In collaboration with the Office of Literature and Art of Resistance of Hozeh Honari, the Center for Resistance Culture and Literature Studies and Research has been held 321st ‘Night of Memorials’ so far. The next session will be held on February 25, 2021.

 

Transcript:

“When I went to the front, the first place I was sent was near Abadan, called Darkhoveyn. A field hospital was set up where we, who had arrived from Tehran, were sent there. We announced our readiness to be sent wherever needed. So, they sent us to Darkhovin where we served for two weeks. The wounded of counter-attack operations were transferred there; now what was our duty? The first thing I want to tell you is that always remember that the hijab, especially Chador, is not cumbersome. We have proved it in our operations. We, the group of women who served in the IRGC along with working in the Ministry of Health - I was, of course, later recruited by the IRGC - but during those operations that only God knows how hard and heavy they were, the number of wounded were brought there, perhaps reached to thousand people, and we had to lay them down on the ground side by side; sometimes the leg of a wounded was next to the other wounded's abdomen. But what we did was that we sewed a rubber-band on the top of our chador - the women who have done it, know how it is - so that, the chador fitted and fixed on our head. Also we sewed the front margins together in such way that only our hands exposed.

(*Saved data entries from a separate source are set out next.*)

(** C5 (amended). For every finite epoch count [E], with a positive batch
    size below 2^53 and loaders whose passes succeed: the run enters [train]
    without a cap int(E) times, where [int] truncates toward zero (floor(E)
    when [E >= 0]; the integer in [E, E + 1) when [E < 0], so no time),
    each time running every batch of the loader.  The cap
    (E - int(E)) * NUM_TRAIN_SAMPLES / TRAIN_BATCH_SIZE is computed in
    floating point, each operation rounded to the nearest float.  When it
    is zero, as it is for a whole number [E], there is no further pass and
    the run ends normally.  When it is not zero the run then enters [train]
    once more with that cap, after all whole epochs have completed, and
    that pass runs min(floor(cap), batches) steps when the cap is positive
    and no step otherwise.  The cap is not negative when [E >= 0], and for
    [E < 0] it is zero or negative: such a run takes no training step.
    When [E >= 0] has a fractional part of at least 2^-900, the cap is
    positive and differs from the quotient of exact arithmetic by a
    relative error of at most 2^-51. *)
Theorem fractional_epochs {Params OptState} base fc criterion adam
    (NUM_EPOCHS FRACTION_TEST : spec_float)
    (TRAIN_BATCH_SIZE TEST_BATCH_SIZE : Z)
    (train_dataloader test_dataloader : Loader) (w : World Params OptState)
    (test_steps : option spec_float) :
  Float.valid NUM_EPOCHS = true → Float.isfinite NUM_EPOCHS = true →
  (0 < TRAIN_BATCH_SIZE < 2 ^ 53)%Z →
  max_test_steps FRACTION_TEST TEST_BATCH_SIZE = Ok test_steps →
  reaches_a_step (test_steps ≫= Float.as_cap) →
  (∀ k, nonempty_batches (train_dataloader k) ∧
        ending (train_dataloader k) = None ∧ items (train_dataloader k) ≠ []) →
  (∀ k, nonempty_batches (test_dataloader k) ∧
        ending (test_dataloader k) = None ∧ items (test_dataloader k) ≠ []) →
  let E := Float.value NUM_EPOCHS in
  let whole_epochs := py_int E in
  let whole := Z.to_nat whole_epochs in
  let batches k := length (items (train_dataloader k)) in
  let ran :=
    fit base fc criterion adam NUM_EPOCHS FRACTION_TEST TRAIN_BATCH_SIZE
      TEST_BATCH_SIZE train_dataloader test_dataloader w in
  ((0 <= E)%Q → whole_epochs = Qfloor E) ∧
  ((E < 0)%Q →
   (E <= inject_Z whole_epochs)%Q ∧ (inject_Z whole_epochs < E + 1)%Q ∧
   whole = 0) ∧
  ∃ remainder,
    remainder_train_steps NUM_EPOCHS TRAIN_BATCH_SIZE whole_epochs
    = Ok remainder ∧
    ((E == inject_Z whole_epochs)%Q → Float.is_zero remainder = true) ∧
    ((0 <= E)%Q → ∀ q, Float.as_cap remainder = Some q → (0 <= q)%Q) ∧
    ((E < 0)%Q →
     Float.is_zero remainder = true ∨
     ∃ q, Float.as_cap remainder = Some q ∧ (q < 0)%Q) ∧
    ((0 <= E)%Q → (2 ^ (-900) <= E - inject_Z whole_epochs)%Q →
     Float.is_zero remainder = false ∧
     ∃ cap, Float.as_cap remainder = Some cap ∧ (0 < cap)%Q ∧
            within (1 # 2251799813685248) cap
              ((E - inject_Z whole_epochs) * inject_Z NUM_TRAIN_SAMPLES
               / inject_Z TRAIN_BATCH_SIZE)) ∧
    (Float.is_zero remainder = true →
     ran.1 = Ok () ∧
     train_entries (trace ran.2)
     = train_entries (trace w) ++ replicate whole (EvEnter Train None) ∧
     iterations Train (trace ran.2)
     = iterations Train (trace w) + sum_list (batches <$> seq 0 whole)) ∧
    (Float.is_zero remainder = false →
     train_entries (trace ran.2)
     = train_entries (trace w) ++ replicate whole (EvEnter Train None)
       ++ [EvEnter Train (Float.as_cap remainder)] ∧
     iterations Train (trace ran.2)
     = iterations Train (trace w) + sum_list (batches <$> seq 0 whole)
       + match Float.as_cap remainder with
         | None => batches whole
         | Some cap =>
             if Qle_bool cap 0 then 0
             else Nat.min (whole_steps cap) (batches whole)
         end) ∧
    ((E < 0)%Q → iterations Train (trace ran.2) = iterations Train (trace w)).
Proof.
  intros Hvalid Hfin HB Htest Hcap Htrain_dl Htest_dl. cbv zeta.
  set (E := Float.value NUM_EPOCHS).
  pose proof (to_int_finite NUM_EPOCHS Hfin) as Hwhole. fold E in Hwhole.
  destruct (py_int_toward_zero E) as [Hpos Hneg].
  split; [intros HE; by apply py_int_floor|].
  assert ((E < 0)%Q → Z.to_nat (py_int E) = 0) as Hnone.
  { intros HE. destruct (Hneg (Qlt_le_weak _ _ HE)) as (H0 & _). lia. }
  split.
  { intros HE. destruct (Hneg (Qlt_le_weak _ _ HE)) as (H0 & Hge & Hlt).
    split_and!; [done| |by apply Hnone].
    apply (Qplus_lt_l _ _ (- (1))). ring_simplify.
    eapply Qle_lt_trans; [|exact Hlt]. apply Qle_lteq. right. ring. }
  destruct (remainder_defined NUM_EPOCHS TRAIN_BATCH_SIZE Hvalid Hfin HB)
    as [remainder Hrem]. fold E in Hrem.
  destruct (remainder_sign NUM_EPOCHS TRAIN_BATCH_SIZE remainder Hvalid Hfin
              ltac:(lia) Hrem) as (Hnp & Hnn & Hzero). fold E in Hnp, Hnn, Hzero.
  exists remainder. split; [done|].
  rewrite (fit_unfold _ _ _ _ _ _ _ _ _ _ _ _ _ _ Hwhole Hrem Htest). cbv zeta.
  destruct (for_epochs_run base fc criterion adam train_dataloader test_dataloader
              0 (Z.to_nat (py_int E)) (test_steps ≫= Float.as_cap) w)
    as (w1 & evs1 & -> & Htr1 & Hent1 & Hit1).
  { intros k. apply Htrain_dl. }
  { intros k. apply Htest_dl. }
  { intros k. destruct (Htrain_dl k) as (? & ? & ?).
    apply good_loader_succeeds; auto. }
  { intros k. destruct (Htest_dl k) as (? & ? & ?).
    by apply good_loader_succeeds. }
  split; [done|]. split; [intros HE q; by apply as_cap_nonneg, Hnn|].
  split; [intros HE; by apply as_cap_nonpos, Hnp, Qlt_le_weak|].
  split.
  { intros HE Hfrac.
    destruct (remainder_accuracy NUM_EPOCHS TRAIN_BATCH_SIZE remainder Hvalid Hfin
                HB Hrem HE Hfrac) as (m & e & -> & Hw).
    split; [done|]. eexists. split; [done|].
    split; [apply value_finite_pos|exact Hw]. }
  destruct (Float.is_zero remainder) eqn:Hz.
  - split; [|split; [done|]].
    + intros _. simpl.
      by rewrite Htr1, train_entries_app, iterations_app, Hent1, Hit1.
    + intros HE. simpl. rewrite Htr1, iterations_app, Hit1, (Hnone HE). simpl. lia.
  - destruct (run_pass_run base fc criterion adam train_dataloader test_dataloader
                (pred (Z.to_nat (py_int E))) (Z.to_nat (py_int E))
                (Float.as_cap remainder) (test_steps ≫= Float.as_cap) w1)
      as (r & w2 & evs2 & -> & Htr2 & Hent2 & Hit2 & _).
    { apply Htrain_dl. }
    { apply Htest_dl. }
    simpl. rewrite Htr2, Htr1, !train_entries_app, !iterations_app.
    rewrite Hent1, Hent2, Hit1, Hit2, <-app_assoc.
    split; [done|]. split; [intros _; split; [done|]|].
    + unfold capped. by destruct (Float.as_cap remainder).
    + intros HE. rewrite (Hnone HE). simpl.
      destruct (as_cap_nonpos remainder (Hnp (Qlt_le_weak _ _ HE)))
        as [Hz'|(q & -> & Hq)]; [congruence|].
      rewrite (proj1 (capped_nonpositive q _ (Qlt_le_weak _ _ Hq))). lia.
Qed.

I remember that at that time a number of nurses from the Ministry of Health visited the zone and even complained that we transmitted and spread the infection here and there; or our chador is cumbersome. But, I myself, worn in chador that only my hands exposed, lifted the stretcher off the ground and pulled it from side to side. And the most interesting thing was our patients’, those wounded people’s satisfaction, when told us, ‘sister, we feel calmness when you are busy treating us, while worn in chador. If once we clap eyes on you, at least we feel where we fought, what the goal was; at least we are not tainted with sin here. If we talk to you, if we sometimes slap eyes on you, at least we are comfortable that you have protected yourself and we talk to you calmly and safely.’ So, it was very important issue that maybe we dealt with during the war, maybe until the end of the war. Many objected to us that why are you like that. But we also had groups of women who were sent to the zone, in manteau and trousers and scarfs, in fact in full hijab. Yet, we wanted to prove that chador is not something cumbersome. We can work much easier with chador.”